> **Task item**: Give again, word for word, each line below starting at the one that contains "Fixpoint optionChainContainsOptionArrayIndex (node" and ending at the one that contains "callee _ optional =>".

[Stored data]
Definition isArrayIndexExpression (node : Expression) : bool :=
  match node with
  | MemberExpression object property computed _ =>
      (* Is an index signature *)
      computed
      (* ...into an array type *)
      && (nodeIsArrayType object
          (* ... or a tuple type *)
          || (nodeIsTupleType object
              (* Exception: literal index into a tuple *)
              && negb (AST_NODE_TYPES.eqb (nodeType property)
                         AST_NODE_TYPES.Literal)))
  | _ => false
  end.

(** [propertyType.value.toString()]; it is only asked of a string or number
    literal type, which has a value. *)
Definition valueToString (t : TsType) : string :=
  match value t with
  | Some (StringValue s) => s
  | Some (NumberValue n) => numberToString (checker ctx) n
  | Some (PseudoBigInt _ _) => "[object Object]"
  | None => ""
  end.

Fixpoint isNullablePropertyType (objType propertyType : TsType)
  {struct propertyType} : bool :=
  match propertyType with
  | MkType _ members _ _ _ =>
      if isUnion propertyType then
        existsb (fun type => isNullablePropertyType objType type) members
      else
        let viaIndexInfo :=
          let typeName := getTypeName (checker ctx) propertyType in
          match find (fun info =>
                        String.eqb (getTypeName (checker ctx) (keyType info))
                          typeName)
                  (getIndexInfosOfType (checker ctx) objType) with
          | Some _ => true
          | None => false
          end in
        if isNumberLiteral propertyType || isStringLiteral propertyType then
          match getTypeOfPropertyOfName (checker ctx) objType
                  (valueToString propertyType) with
          | Some propType => isNullableType propType
          | None => viaIndexInfo
          end
        else viaIndexInfo
  end.

(** The source takes a [MemberExpression]; on any other node the model
    answers [false], and no caller asks. *)
Definition isNullableMemberExpression (node : Expression) : bool :=
  match node with
  | MemberExpression object property computed _ =>
      let objectType := getTypeAtLocation (services ctx) object in
      if computed then
        let propertyType := getTypeAtLocation (services ctx) property in
        isNullablePropertyType objectType propertyType
      else
        match property with
        | Identifier name =>
            match getProperty (checker ctx) objectType name with
            | Some propertyType =>
                tsutils.isSymbolFlagSet propertyType SymbolFlags.Optional
            | None => false
            end
        | _ => false
        end
  | _ => false
  end.

(** Any, Unknown or a naked type variable among the union parts. *)
Definition involvesAnyUnknownOrTypeVariable (type : TsType) : bool :=
  existsb (fun part =>
             isTypeAnyType part
             || isTypeUnknownType part
             || isTypeFlagSet part TypeFlags.TypeVariable)
    (tsutils.unionTypeParts type).

(** The tail of [checkNode], from the resolution of the type of the node
    to the report. *)
Definition checkNode_report (node : Expression) (isUnaryNotArgument : bool)
  : list Report :=
  let type := typeAt ctx node in
  (* Conditional is always necessary if it involves:
     `any` or `unknown` or a naked type variable *)
  if involvesAnyUnknownOrTypeVariable type then []
  else
    let messageId : option MessageId :=
      if isTypeFlagSet type TypeFlags.Never then Some never
      else if negb (isPossiblyTruthy type) then
        Some (if negb isUnaryNotArgument then alwaysFalsy else alwaysTruthy)
      else if negb (isPossiblyFalsy type) then
        Some (if negb isUnaryNotArgument then alwaysTruthy else alwaysFalsy)
      else None in
    match messageId with
    | Some m => [report node m]
    | None => []
    end.

(** Checks if a conditional node is necessary: if the type of the node is
    always true or always false, it's not necessary. *)
Fixpoint checkNode (node : Expression) (isUnaryNotArgument : bool)
  {struct node} : list Report :=
  match node with
  | UnaryExpression operator argument =>
      (* Check if the node is Unary Negation expression and handle it *)
      if String.eqb operator "!" then checkNode argument true
      else if isArrayIndexExpression node then []
      else checkNode_report node isUnaryNotArgument
  | LogicalExpression operator _ right_ =>
      if isArrayIndexExpression node then []
      (* When checking logical expressions, only check the right side *)
      else if negb (String.eqb operator "??") then checkNode right_ false
      else checkNode_report node isUnaryNotArgument
  | _ =>
      (* if we're indexing into an array just skip the check *)
      if isArrayIndexExpression node then []
      else checkNode_report node isUnaryNotArgument
  end.

Definition isMemberOrCall (node : Expression) : bool :=
  AST_NODE_TYPES.eqb (nodeType node) AST_NODE_TYPES.MemberExpression
  || AST_NODE_TYPES.eqb (nodeType node) AST_NODE_TYPES.CallExpression.

(** Recursively searches an optional chain for an array index expression.
    The source takes a call or member expression; on any other node the
    model answers [false]. *)
Fixpoint optionChainContainsOptionArrayIndex (node : Expression) : bool :=
  let search (lhsNode : Expression) (optional rest : bool) : bool :=
    if optional && isArrayIndexExpression lhsNode then true
    else if isMemberOrCall lhsNode then rest
    else false in
  match node with
  | CallExpression callee _ optional =>
      search callee optional (optionChainContainsOptionArrayIndex callee)
  | MemberExpression object _ _ optional =>
      search object optional (optionChainContainsOptionArrayIndex object)
  | _ => false
  end.

Definition checkNodeForNullish (node : Expression) : list Report :=
  let type := typeAt ctx node in
  (* Conditional is always necessary if it involves `any`, `unknown` or a
     naked type parameter *)
  if isTypeFlagSet type
       (Z.lor TypeFlags.Any
          (Z.lor TypeFlags.Unknown
             (Z.lor TypeFlags.TypeParameter TypeFlags.TypeVariable)))
  then []
  else
    let messageId : option MessageId :=
      if isTypeFlagSet type TypeFlags.Never then Some never
      else if negb (isPossiblyNullish type)
              && negb (AST_NODE_TYPES.eqb (nodeType node)
                         AST_NODE_TYPES.MemberExpression
                       && isNullableMemberExpression node)
      then
        if negb (isArrayIndexExpression node)
           && negb (match node with
                    | ChainExpression expression =>
                        negb (AST_NODE_TYPES.eqb (nodeType expression)
                                AST_NODE_TYPES.TSNonNullExpression)
                        && optionChainContainsOptionArrayIndex expression
                    | _ => false
                    end)
        then Some neverNullish
        else None
      else if isAlwaysNullish type then Some alwaysNullish
      else None in
    match messageId with
    | Some m => [report node m]
    | None => []
    end.

(** The operators of [BOOL_OPERATORS]. *)
Definition BOOL_OPERATORS : list string :=
  ["<"; ">"; "<="; ">="; "=="; "==="; "!="; "!=="].

Definition BOOL_OPERATORS_has (operator : string) : bool :=
  existsb (String.eqb operator) BOOL_OPERATORS.

(** The local [isComparable] of the binary check: [flag] is widened by the
    escape-hatch flags, and by the nullish ones under a loose operator. *)
Definition isComparable (operator : string) (type : TsType) (flag : Z)
  : bool :=
  (* Allow comparison to `any`, `unknown` or a naked type parameter. *)
  let flag :=
    Z.lor flag
      (Z.lor TypeFlags.Any
         (Z.lor TypeFlags.Unknown
            (Z.lor TypeFlags.TypeParameter TypeFlags.TypeVariable))) in
  (* Allow loose comparison to nullish values. *)
  let flag :=
    if String.eqb operator "==" || String.eqb operator "!=" then
      Z.lor flag
        (Z.lor TypeFlags.Null (Z.lor TypeFlags.Undefined TypeFlags.Void))
    else flag in
  isTypeFlagSet type flag.

(** Checks that a binary expression is necessarily conditional, reports
    otherwise.  The source takes a [BinaryExpression]. *)
Definition checkIfBinaryExpressionIsNecessaryConditional
  (node : Expression) : list Report :=
  match node with
  | BinaryExpression operator left_ right_ =>
      if negb (BOOL_OPERATORS_has operator) then []
      else
        let leftType := typeAt ctx left_ in
        let rightType := typeAt ctx right_ in
        if isLiteral leftType && isLiteral rightType then
          [report node literalBooleanExpression]
        else if isStrictNullChecks ctx then
          let UNDEFINED := TypeFlags.Undefined in
          let NULL := TypeFlags.Null in
          let VOID := TypeFlags.Void in
          if ((flags leftType =? UNDEFINED)
              && negb (isComparable operator rightType (Z.lor UNDEFINED VOID)))
             || ((flags rightType =? UNDEFINED)
                 && negb (isComparable operator leftType
                            (Z.lor UNDEFINED VOID)))
             || ((flags leftType =? NULL)
                 && negb (isComparable operator rightType NULL))
             || ((flags rightType =? NULL)
                 && negb (isComparable operator leftType NULL))
          then [report node noOverlapBooleanExpression]
          else []
        else []
  | _ => []
  end.

(** Checks that a logical expression contains a boolean, reports
    otherwise.  The source takes a [LogicalExpression]. *)
Definition checkLogicalExpressionForUnnecessaryConditionals
  (node : Expression) : list Report :=
  match node with
  | LogicalExpression operator left_ _ =>
      if String.eqb operator "??" then checkNodeForNullish left_
      (* Only checks the left side, since the right side might not be
         "conditional" at all. *)
      else checkNode left_ false
  | _ => []
  end.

> **Answer**:
Fixpoint optionChainContainsOptionArrayIndex (node : Expression) : bool :=
  let search (lhsNode : Expression) (optional rest : bool) : bool :=
    if optional && isArrayIndexExpression lhsNode then true
    else if isMemberOrCall lhsNode then rest
    else false in
  match node with
  | CallExpression callee _ optional =>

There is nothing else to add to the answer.